Calgary

Baby boomers should get tested for hepatitis C, says doctor

More than three-quarters of people who have hepatitis C are baby boomers, and many of them don't even know they have it.

Disease can lurk for years before serious complications arise

Hepatitis C can lurk in a body for years before leading to severe health issues. (Valentin Flauraud/Reuters)

More than three-quarters of people who have hepatitis C are baby boomers, and many of them don't even know they have it, according to Laura Stinton, a clinical assistant professor at the University of Calgary.

"When it's acquired, usually it's an asymptomatic or silent infection. People don't even know that they have it. And then years later is when the complications can happen, and the main complication in a minority of patients is that it does go on to develop cirrhosis," she said.

Stinton will be speaking Saturday at the LiveRight health forum at the Foothills Hospital.
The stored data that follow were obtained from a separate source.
(** C5, amended: for every table accepted by [is_contact_table],
    [extract_contact_table] takes as header row the first row of the whole
    table whose lowercased space-joined text contains one of "name", "title",
    "phone", "mobile", "email", "contact"; the headers are that row's cells,
    lowercased and stripped, and only the rows after it are parsed as data
    rows. *)
Theorem header_row_selected (t : table) (k : nat) (row : list string) :
  is_contact_table t = Ok true ->
  nth_error t k = Some row ->
  Str.contains_any extract_header_keywords
    (Str.lower (Str.join " " row)) = true ->
  (forall j r, j < k -> nth_error t j = Some r ->
     Str.contains_any extract_header_keywords
       (Str.lower (Str.join " " r)) = false) ->
  locate_headers t
  = Ok (map (fun col => Str.strip (Str.lower col)) row, S k) /\
  extract_contact_table t
  = extract_rows (map (fun col => Str.strip (Str.lower col)) row)
                 (skipn (S k) t) [].
Proof.
  intros Hacc Hk Hrow Hfirst.
  pose proof (locate_headers_found t k row Hk Hrow Hfirst) as Hloc.
  split; [exact Hloc|]. apply extract_accepted; assumption.
Qed.

(** On the table of scenario A the header row is row 0. *)
Lemma header_row_selected_witness :
  locate_headers scenario_A = Ok (["name"; "title"; "phone"], 1) /\
  extract_contact_table scenario_A
  = extract_rows ["name"; "title"; "phone"] (skipn 1 scenario_A) [].
Proof.
  apply (header_row_selected scenario_A 0 ["Name"; "Title"; "Phone"]).
  - vm_compute; reflexivity.
  - reflexivity.
  - vm_compute; reflexivity.
  - intros j r Hj. lia.
Defined.

(** ** Positional headers *)

Lemma positional_headers_spec (n : nat) :
  3 <= n -> positional_headers n = spec_positional_headers n.
Proof.
  intros Hn. unfold positional_headers, spec_positional_headers.
  replace n with (3 + (n - 3)) at 2 by lia.
  rewrite seq_app, map_app. cbn [seq map Nat.add app]. do 3 f_equal.
  apply map_ext_in. intros i Hi. apply in_seq in Hi.
  destruct i as [|[|[|i]]]; [lia|lia|lia|reflexivity].
Qed.

Lemma extract_rows_no_headers (rows : table) :
  forall acc, extract_rows [] rows acc = Ok acc.
Proof.
  induction rows as [|row rest IH]; intros acc; simpl; [reflexivity|].
  destruct (negb (existsb _ row)); [apply IH|].
  destruct row as [|cell cells]; simpl; [apply IH|].
  destruct (is_person_name (Str.strip cell)); simpl; apply IH.
Qed.

(** C6, as stated, fails: [narrow_role_table] is accepted and none of its
    rows qualifies as a header row, but its row 0 has 2 columns, fewer than
    the 3 that line 112 asks for: the header list stays empty instead of
    being ["name", "title"], and no record is produced, where the positional
    headers would have given two. *)
Lemma narrow_table_gets_no_headers :
  is_contact_table narrow_role_table = Ok true /\
  (forall r, In r narrow_role_table -> has_extract_keyword r = false) /\
  spec_positional_headers 2 = ["name"; "title"] /\
  locate_headers narrow_role_table = Ok ([], 0) /\
  extract_contact_table narrow_role_table = Ok [] /\
  (exists c1 c2, extract_rows (spec_positional_headers 2)
                              narrow_role_table [] = Ok [c1; c2]).
Proof.
  split; [vm_compute; reflexivity|].
  split; [intros r [<-|[<-|[<-|[]]]]; vm_compute; reflexivity|].
  split; [reflexivity|].
  split; [vm_compute; reflexivity|].
  split; [vm_compute; reflexivity|].
  eexists; eexists; vm_compute; reflexivity.
Qed.

(** With fewer than 3 columns in row 0 the header list stays empty and the
    row loop stores nothing. *)
Lemma narrow_first_row_gives_nothing (t : table) (row0 : list string) :
  is_contact_table t = Ok true ->
  (forall r, In r t -> has_extract_keyword r = false) ->
  nth_error t 0 = Some row0 ->
  List.length row0 < 3 ->
  locate_headers t = Ok ([], 0) /\ extract_contact_table t = Ok [].
Proof.
  intros Hacc Hno H0 Hlen.
  pose proof (locate_headers_none t row0 Hno H0) as Hloc.
  replace (3 <=? List.length row0) with false in Hloc
    by (symmetry; apply Nat.leb_gt; exact Hlen).
  split; [exact Hloc|].
  rewrite (extract_accepted t _ 0 Hacc Hloc). apply extract_rows_no_headers.
Qed.

(** C6, amended: for every table accepted by [is_contact_table] in which no
    row contains one of the six header keywords of the extractor and whose
    row 0 has at least 3 columns, the headers are ["name", "title",
    "contact_info", "field_3", "field_4", ...], one per column of row 0, and
    every row, row 0 included, is parsed as a data row. *)
Theorem positional_headers_synthesized (t : table) (row0 : list string) :
  is_contact_table t = Ok true ->
  (forall r, In r t ->
     Str.contains_any extract_header_keywords
       (Str.lower (Str.join " " r)) = false) ->
  nth_error t 0 = Some row0 ->
  3 <= List.length row0 ->
  locate_headers t = Ok (spec_positional_headers (List.length row0), 0) /\
  extract_contact_table t
  = extract_rows (spec_positional_headers (List.length row0)) t [].
Proof.
  intros Hacc Hno H0 Hlen.
  pose proof (locate_headers_none t row0 Hno H0) as Hloc.
  replace (3 <=? List.length row0) with true in Hloc
    by (symmetry; apply Nat.leb_le; exact Hlen).
  rewrite positional_headers_spec in Hloc by exact Hlen.
  split; [exact Hloc|]. apply (extract_accepted t _ 0 Hacc Hloc).
Qed.

(** The four positional headers of [wide_role_table]. *)
Lemma positional_headers_synthesized_witness :
  locate_headers wide_role_table
  = Ok (["name"; "title"; "contact_info"; "field_3"], 0) /\
  extract_contact_table wide_role_table
  = extract_rows ["name"; "title"; "contact_info"; "field_3"]
                 wide_role_table [].
Proof.
  apply (positional_headers_synthesized wide_role_table
           ["Role"; "Dept"; "Ext"; "Desk"]).
  - vm_compute; reflexivity.
  - intros r [<-|[<-|[<-|[]]]]; vm_compute; reflexivity.
  - reflexivity.
  - simpl; lia.
Defined.

(** ** Phone numbers under an unrecognized header *)

Lemma map_row_step (headers : list string) (row_len i : nat)
    (cell header : string) (rest : list string) (c : contact) :
  nth_error headers i = Some header ->
  Str.is_empty (Str.strip cell) = false ->
  map_row headers row_len i (cell :: rest) c
  = map_row headers row_len (S i) rest
            (process_cell row_len i header (Str.strip cell) c).
Proof.
  intros Hh Hne. cbn [map_row].
  assert (Hi : i < List.length headers)
    by (apply nth_error_Some; congruence).
  replace (List.length headers <=? i) with false
    by (symmetry; apply Nat.leb_gt; exact Hi).
  rewrite Hne.
  replace (i <? List.length headers) with true
    by (symmetry; apply Nat.ltb_lt; exact Hi).
  rewrite (getitem_Some _ _ _ Hh). reflexivity.
Qed.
She's calling on those born between 1945 and 1965 to get tested.

"A lot of that generation had risk factors that they might have not even known at that time were risk factors, whether it was experimenting with drugs, things like that, and they might not even know that they were exposed," Stinton said.

Undiagnosed hepatitis C can lead to cancer or even the need for a liver transplant. Luckily, said Stinton, new medication can cure many people who contract the disease.